= Problem to solve =
Starting at the top of the records, output every line through the one that contains "0x90909090; 0xd8d8d8d8; 0xabababab;", keeping each exactly as it appears.

☆ ☆ ☆

Definition Td4 : list Z :=
  [0x52525252; 0x09090909; 0x6a6a6a6a; 0xd5d5d5d5; 0x30303030; 0x36363636; 0xa5a5a5a5; 0x38383838;
   0xbfbfbfbf; 0x40404040; 0xa3a3a3a3; 0x9e9e9e9e; 0x81818181; 0xf3f3f3f3; 0xd7d7d7d7; 0xfbfbfbfb;
   0x7c7c7c7c; 0xe3e3e3e3; 0x39393939; 0x82828282; 0x9b9b9b9b; 0x2f2f2f2f; 0xffffffff; 0x87878787;
   0x34343434; 0x8e8e8e8e; 0x43434343; 0x44444444; 0xc4c4c4c4; 0xdededede; 0xe9e9e9e9; 0xcbcbcbcb;
   0x54545454; 0x7b7b7b7b; 0x94949494; 0x32323232; 0xa6a6a6a6; 0xc2c2c2c2; 0x23232323; 0x3d3d3d3d;
   0xeeeeeeee; 0x4c4c4c4c; 0x95959595; 0x0b0b0b0b; 0x42424242; 0xfafafafa; 0xc3c3c3c3; 0x4e4e4e4e;
   0x08080808; 0x2e2e2e2e; 0xa1a1a1a1; 0x66666666; 0x28282828; 0xd9d9d9d9; 0x24242424; 0xb2b2b2b2;
   0x76767676; 0x5b5b5b5b; 0xa2a2a2a2; 0x49494949; 0x6d6d6d6d; 0x8b8b8b8b; 0xd1d1d1d1; 0x25252525;
   0x72727272; 0xf8f8f8f8; 0xf6f6f6f6; 0x64646464; 0x86868686; 0x68686868; 0x98989898; 0x16161616;
   0xd4d4d4d4; 0xa4a4a4a4; 0x5c5c5c5c; 0xcccccccc; 0x5d5d5d5d; 0x65656565; 0xb6b6b6b6; 0x92929292;
   0x6c6c6c6c; 0x70707070; 0x48484848; 0x50505050; 0xfdfdfdfd; 0xedededed; 0xb9b9b9b9; 0xdadadada;
   0x5e5e5e5e; 0x15151515; 0x46464646; 0x57575757; 0xa7a7a7a7; 0x8d8d8d8d; 0x9d9d9d9d; 0x84848484;
   0x90909090; 0xd8d8d8d8; 0xabababab; 0x00000000; 0x8c8c8c8c; 0xbcbcbcbc; 0xd3d3d3d3; 0x0a0a0a0a;
   0xf7f7f7f7; 0xe4e4e4e4; 0x58585858; 0x05050505; 0xb8b8b8b8; 0xb3b3b3b3; 0x45454545; 0x06060606;
   0xd0d0d0d0; 0x2c2c2c2c; 0x1e1e1e1e; 0x8f8f8f8f; 0xcacacaca; 0x3f3f3f3f; 0x0f0f0f0f; 0x02020202;
   0xc1c1c1c1; 0xafafafaf; 0xbdbdbdbd; 0x03030303; 0x01010101; 0x13131313; 0x8a8a8a8a; 0x6b6b6b6b;
   0x3a3a3a3a; 0x91919191; 0x11111111; 0x41414141; 0x4f4f4f4f; 0x67676767; 0xdcdcdcdc; 0xeaeaeaea;
   0x97979797; 0xf2f2f2f2; 0xcfcfcfcf; 0xcececece; 0xf0f0f0f0; 0xb4b4b4b4; 0xe6e6e6e6; 0x73737373;
   0x96969696; 0xacacacac; 0x74747474; 0x22222222; 0xe7e7e7e7; 0xadadadad; 0x35353535; 0x85858585;
   0xe2e2e2e2; 0xf9f9f9f9; 0x37373737; 0xe8e8e8e8; 0x1c1c1c1c; 0x75757575; 0xdfdfdfdf; 0x6e6e6e6e;
   0x47474747; 0xf1f1f1f1; 0x1a1a1a1a; 0x71717171; 0x1d1d1d1d; 0x29292929; 0xc5c5c5c5; 0x89898989;
   0x6f6f6f6f; 0xb7b7b7b7; 0x62626262; 0x0e0e0e0e; 0xaaaaaaaa; 0x18181818; 0xbebebebe; 0x1b1b1b1b;
   0xfcfcfcfc; 0x56565656; 0x3e3e3e3e; 0x4b4b4b4b; 0xc6c6c6c6; 0xd2d2d2d2; 0x79797979; 0x20202020;
   0x9a9a9a9a; 0xdbdbdbdb; 0xc0c0c0c0; 0xfefefefe; 0x78787878; 0xcdcdcdcd; 0x5a5a5a5a; 0xf4f4f4f4;
   0x1f1f1f1f; 0xdddddddd; 0xa8a8a8a8; 0x33333333; 0x88888888; 0x07070707; 0xc7c7c7c7; 0x31313131;
   0xb1b1b1b1; 0x12121212; 0x10101010; 0x59595959; 0x27272727; 0x80808080; 0xecececec; 0x5f5f5f5f;
   0x60606060; 0x51515151; 0x7f7f7f7f; 0xa9a9a9a9; 0x19191919; 0xb5b5b5b5; 0x4a4a4a4a; 0x0d0d0d0d;
   0x2d2d2d2d; 0xe5e5e5e5; 0x7a7a7a7a; 0x9f9f9f9f; 0x93939393; 0xc9c9c9c9; 0x9c9c9c9c; 0xefefefef;
   0xa0a0a0a0; 0xe0e0e0e0; 0x3b3b3b3b; 0x4d4d4d4d; 0xaeaeaeae; 0x2a2a2a2a; 0xf5f5f5f5; 0xb0b0b0b0;
   0xc8c8c8c8; 0xebebebeb; 0xbbbbbbbb; 0x3c3c3c3c; 0x83838383; 0x53535353; 0x99999999; 0x61616161;
   0x17171717; 0x2b2b2b2b; 0x04040404; 0x7e7e7e7e; 0xbabababa; 0x77777777; 0xd6d6d6d6; 0x26262626;
   0xe1e1e1e1; 0x69696969; 0x14141414; 0x63636363; 0x55555555; 0x21212121; 0x0c0c0c0c; 0x7d7d7d7d].

Definition TE1 : list Z :=
  [0xa5c66363; 0x84f87c7c; 0x99ee7777; 0x8df67b7b; 0x0dfff2f2; 0xbdd66b6b; 0xb1de6f6f; 0x5491c5c5;
   0x50603030; 0x03020101; 0xa9ce6767; 0x7d562b2b; 0x19e7fefe; 0x62b5d7d7; 0xe64dabab; 0x9aec7676;
   0x458fcaca; 0x9d1f8282; 0x4089c9c9; 0x87fa7d7d; 0x15effafa; 0xebb25959; 0xc98e4747; 0x0bfbf0f0;
   0xec41adad; 0x67b3d4d4; 0xfd5fa2a2; 0xea45afaf; 0xbf239c9c; 0xf753a4a4; 0x96e47272; 0x5b9bc0c0;
   0xc275b7b7; 0x1ce1fdfd; 0xae3d9393; 0x6a4c2626; 0x5a6c3636; 0x417e3f3f; 0x02f5f7f7; 0x4f83cccc;
   0x5c683434; 0xf451a5a5; 0x34d1e5e5; 0x08f9f1f1; 0x93e27171; 0x73abd8d8; 0x53623131; 0x3f2a1515;
   0x0c080404; 0x5295c7c7; 0x65462323; 0x5e9dc3c3; 0x28301818; 0xa1379696; 0x0f0a0505; 0xb52f9a9a;
   0x090e0707; 0x36241212; 0x9b1b8080; 0x3ddfe2e2; 0x26cdebeb; 0x694e2727; 0xcd7fb2b2; 0x9fea7575;
   0x1b120909; 0x9e1d8383; 0x74582c2c; 0x2e341a1a; 0x2d361b1b; 0xb2dc6e6e; 0xeeb45a5a; 0xfb5ba0a0;
   0xf6a45252; 0x4d763b3b; 0x61b7d6d6; 0xce7db3b3; 0x7b522929; 0x3edde3e3; 0x715e2f2f; 0x97138484;
   0xf5a65353; 0x68b9d1d1; 0x00000000; 0x2cc1eded; 0x60402020; 0x1fe3fcfc; 0xc879b1b1; 0xedb65b5b;
   0xbed46a6a; 0x468dcbcb; 0xd967bebe; 0x4b723939; 0xde944a4a; 0xd4984c4c; 0xe8b05858; 0x4a85cfcf;
   0x6bbbd0d0; 0x2ac5efef; 0xe54faaaa; 0x16edfbfb; 0xc5864343; 0xd79a4d4d; 0x55663333; 0x94118585;
   0xcf8a4545; 0x10e9f9f9; 0x06040202; 0x81fe7f7f; 0xf0a05050; 0x44783c3c; 0xba259f9f; 0xe34ba8a8;
   0xf3a25151; 0xfe5da3a3; 0xc0804040; 0x8a058f8f; 0xad3f9292; 0xbc219d9d; 0x48703838; 0x04f1f5f5;
   0xdf63bcbc; 0xc177b6b6; 0x75afdada; 0x63422121; 0x30201010; 0x1ae5ffff; 0x0efdf3f3; 0x6dbfd2d2;
   0x4c81cdcd; 0x14180c0c; 0x35261313; 0x2fc3ecec; 0xe1be5f5f; 0xa2359797; 0xcc884444; 0x392e1717;
   0x5793c4c4; 0xf255a7a7; 0x82fc7e7e; 0x477a3d3d; 0xacc86464; 0xe7ba5d5d; 0x2b321919; 0x95e67373;
   0xa0c06060; 0x98198181; 0xd19e4f4f; 0x7fa3dcdc; 0x66442222; 0x7e542a2a; 0xab3b9090; 0x830b8888;
   0xca8c4646; 0x29c7eeee; 0xd36bb8b8; 0x3c281414; 0x79a7dede; 0xe2bc5e5e; 0x1d160b0b; 0x76addbdb;
   0x3bdbe0e0; 0x56643232; 0x4e743a3a; 0x1e140a0a; 0xdb924949; 0x0a0c0606; 0x6c482424; 0xe4b85c5c;
   0x5d9fc2c2; 0x6ebdd3d3; 0xef43acac; 0xa6c46262; 0xa8399191; 0xa4319595; 0x37d3e4e4; 0x8bf27979;
   0x32d5e7e7; 0x438bc8c8; 0x596e3737; 0xb7da6d6d; 0x8c018d8d; 0x64b1d5d5; 0xd29c4e4e; 0xe049a9a9;
   0xb4d86c6c; 0xfaac5656; 0x07f3f4f4; 0x25cfeaea; 0xafca6565; 0x8ef47a7a; 0xe947aeae; 0x18100808;
   0xd56fbaba; 0x88f07878; 0x6f4a2525; 0x725c2e2e; 0x24381c1c; 0xf157a6a6; 0xc773b4b4; 0x5197c6c6;
   0x23cbe8e8; 0x7ca1dddd; 0x9ce87474; 0x213e1f1f; 0xdd964b4b; 0xdc61bdbd; 0x860d8b8b; 0x850f8a8a;
   0x90e07070; 0x427c3e3e; 0xc471b5b5; 0xaacc6666; 0xd8904848; 0x05060303; 0x01f7f6f6; 0x121c0e0e;
   0xa3c26161; 0x5f6a3535; 0xf9ae5757; 0xd069b9b9; 0x91178686; 0x5899c1c1; 0x273a1d1d; 0xb9279e9e;
   0x38d9e1e1; 0x13ebf8f8; 0xb32b9898; 0x33221111; 0xbbd26969; 0x70a9d9d9; 0x89078e8e; 0xa7339494;
   0xb62d9b9b; 0x223c1e1e; 0x92158787; 0x20c9e9e9; 0x4987cece; 0xffaa5555; 0x78502828; 0x7aa5dfdf;
   0x8f038c8c; 0xf859a1a1; 0x80098989; 0x171a0d0d; 0xda65bfbf; 0x31d7e6e6; 0xc6844242; 0xb8d06868;
   0xc3824141; 0xb0299999; 0x775a2d2d; 0x111e0f0f; 0xcb7bb0b0; 0xfca85454; 0xd66dbbbb; 0x3a2c1616].

Definition TE2 : list Z :=
  [0x63a5c663; 0x7c84f87c; 0x7799ee77; 0x7b8df67b; 0xf20dfff2; 0x6bbdd66b; 0x6fb1de6f; 0xc55491c5;
   0x30506030; 0x01030201; 0x67a9ce67; 0x2b7d562b; 0xfe19e7fe; 0xd762b5d7; 0xabe64dab; 0x769aec76;
   0xca458fca; 0x829d1f82; 0xc94089c9; 0x7d87fa7d; 0xfa15effa; 0x59ebb259; 0x47c98e47; 0xf00bfbf0;
   0xadec41ad; 0xd467b3d4; 0xa2fd5fa2; 0xafea45af; 0x9cbf239c; 0xa4f753a4; 0x7296e472; 0xc05b9bc0;
   0xb7c275b7; 0xfd1ce1fd; 0x93ae3d93; 0x266a4c26; 0x365a6c36; 0x3f417e3f; 0xf702f5f7; 0xcc4f83cc;
   0x345c6834; 0xa5f451a5; 0xe534d1e5; 0xf108f9f1; 0x7193e271; 0xd873abd8; 0x31536231; 0x153f2a15;
   0x040c0804; 0xc75295c7; 0x23654623; 0xc35e9dc3; 0x18283018; 0x96a13796; 0x050f0a05; 0x9ab52f9a;
   0x07090e07; 0x12362412; 0x809b1b80; 0xe23ddfe2; 0xeb26cdeb; 0x27694e27; 0xb2cd7fb2; 0x759fea75;
   0x091b1209; 0x839e1d83; 0x2c74582c; 0x1a2e341a; 0x1b2d361b; 0x6eb2dc6e; 0x5aeeb45a; 0xa0fb5ba0;
   0x52f6a452; 0x3b4d763b; 0xd661b7d6; 0xb3ce7db3; 0x297b5229; 0xe33edde3; 0x2f715e2f; 0x84971384;
   0x53f5a653; 0xd168b9d1; 0x00000000; 0xed2cc1ed; 0x20604020; 0xfc1fe3fc; 0xb1c879b1; 0x5bedb65b;
   0x6abed46a; 0xcb468dcb; 0xbed967be; 0x394b7239; 0x4ade944a; 0x4cd4984c; 0x58e8b058; 0xcf4a85cf;
   0xd06bbbd0; 0xef2ac5ef; 0xaae54faa; 0xfb16edfb; 0x43c58643; 0x4dd79a4d; 0x33556633; 0x85941185;
   0x45cf8a45; 0xf910e9f9; 0x02060402; 0x7f81fe7f; 0x50f0a050; 0x3c44783c; 0x9fba259f; 0xa8e34ba8;
   0x51f3a251; 0xa3fe5da3; 0x40c08040; 0x8f8a058f; 0x92ad3f92; 0x9dbc219d; 0x38487038; 0xf504f1f5;
   0xbcdf63bc; 0xb6c177b6; 0xda75afda; 0x21634221; 0x10302010; 0xff1ae5ff; 0xf30efdf3; 0xd26dbfd2;
   0xcd4c81cd; 0x0c14180c; 0x13352613; 0xec2fc3ec; 0x5fe1be5f; 0x97a23597; 0x44cc8844; 0x17392e17;
   0xc45793c4; 0xa7f255a7; 0x7e82fc7e; 0x3d477a3d; 0x64acc864; 0x5de7ba5d; 0x192b3219; 0x7395e673;
   0x60a0c060; 0x81981981; 0x4fd19e4f; 0xdc7fa3dc; 0x22664422; 0x2a7e542a; 0x90ab3b90; 0x88830b88;
   0x46ca8c46; 0xee29c7ee; 0xb8d36bb8; 0x143c2814; 0xde79a7de; 0x5ee2bc5e; 0x0b1d160b; 0xdb76addb;
   0xe03bdbe0; 0x32566432; 0x3a4e743a; 0x0a1e140a; 0x49db9249; 0x060a0c06; 0x246c4824; 0x5ce4b85c;
   0xc25d9fc2; 0xd36ebdd3; 0xacef43ac; 0x62a6c462; 0x91a83991; 0x95a43195; 0xe437d3e4; 0x798bf279;
   0xe732d5e7; 0xc8438bc8; 0x37596e37; 0x6db7da6d; 0x8d8c018d; 0xd564b1d5; 0x4ed29c4e; 0xa9e049a9;
   0x6cb4d86c; 0x56faac56; 0xf407f3f4; 0xea25cfea; 0x65afca65; 0x7a8ef47a; 0xaee947ae; 0x08181008;
   0xbad56fba; 0x7888f078; 0x256f4a25; 0x2e725c2e; 0x1c24381c; 0xa6f157a6; 0xb4c773b4; 0xc65197c6;
   0xe823cbe8; 0xdd7ca1dd; 0x749ce874; 0x1f213e1f; 0x4bdd964b; 0xbddc61bd; 0x8b860d8b; 0x8a850f8a;
   0x7090e070; 0x3e427c3e; 0xb5c471b5; 0x66aacc66; 0x48d89048; 0x03050603; 0xf601f7f6; 0x0e121c0e;
   0x61a3c261; 0x355f6a35; 0x57f9ae57; 0xb9d069b9; 0x86911786; 0xc15899c1; 0x1d273a1d; 0x9eb9279e;
   0xe138d9e1; 0xf813ebf8; 0x98b32b98; 0x11332211; 0x69bbd269; 0xd970a9d9; 0x8e89078e; 0x94a73394;
   0x9bb62d9b; 0x1e223c1e; 0x87921587; 0xe920c9e9; 0xce4987ce; 0x55ffaa55; 0x28785028; 0xdf7aa5df;
   0x8c8f038c; 0xa1f859a1; 0x89800989; 0x0d171a0d; 0xbfda65bf; 0xe631d7e6; 0x42c68442; 0x68b8d068;
   0x41c38241; 0x99b02999; 0x2d775a2d; 0x0f111e0f; 0xb0cb7bb0; 0x54fca854; 0xbbd66dbb; 0x163a2c16].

☆ ☆ ☆

= Exercise solution =
Definition Td4 : list Z :=
  [0x52525252; 0x09090909; 0x6a6a6a6a; 0xd5d5d5d5; 0x30303030; 0x36363636; 0xa5a5a5a5; 0x38383838;
   0xbfbfbfbf; 0x40404040; 0xa3a3a3a3; 0x9e9e9e9e; 0x81818181; 0xf3f3f3f3; 0xd7d7d7d7; 0xfbfbfbfb;
   0x7c7c7c7c; 0xe3e3e3e3; 0x39393939; 0x82828282; 0x9b9b9b9b; 0x2f2f2f2f; 0xffffffff; 0x87878787;
   0x34343434; 0x8e8e8e8e; 0x43434343; 0x44444444; 0xc4c4c4c4; 0xdededede; 0xe9e9e9e9; 0xcbcbcbcb;
   0x54545454; 0x7b7b7b7b; 0x94949494; 0x32323232; 0xa6a6a6a6; 0xc2c2c2c2; 0x23232323; 0x3d3d3d3d;
   0xeeeeeeee; 0x4c4c4c4c; 0x95959595; 0x0b0b0b0b; 0x42424242; 0xfafafafa; 0xc3c3c3c3; 0x4e4e4e4e;
   0x08080808; 0x2e2e2e2e; 0xa1a1a1a1; 0x66666666; 0x28282828; 0xd9d9d9d9; 0x24242424; 0xb2b2b2b2;
   0x76767676; 0x5b5b5b5b; 0xa2a2a2a2; 0x49494949; 0x6d6d6d6d; 0x8b8b8b8b; 0xd1d1d1d1; 0x25252525;
   0x72727272; 0xf8f8f8f8; 0xf6f6f6f6; 0x64646464; 0x86868686; 0x68686868; 0x98989898; 0x16161616;
   0xd4d4d4d4; 0xa4a4a4a4; 0x5c5c5c5c; 0xcccccccc; 0x5d5d5d5d; 0x65656565; 0xb6b6b6b6; 0x92929292;
   0x6c6c6c6c; 0x70707070; 0x48484848; 0x50505050; 0xfdfdfdfd; 0xedededed; 0xb9b9b9b9; 0xdadadada;
   0x5e5e5e5e; 0x15151515; 0x46464646; 0x57575757; 0xa7a7a7a7; 0x8d8d8d8d; 0x9d9d9d9d; 0x84848484;
   0x90909090; 0xd8d8d8d8; 0xabababab; 0x00000000; 0x8c8c8c8c; 0xbcbcbcbc; 0xd3d3d3d3; 0x0a0a0a0a;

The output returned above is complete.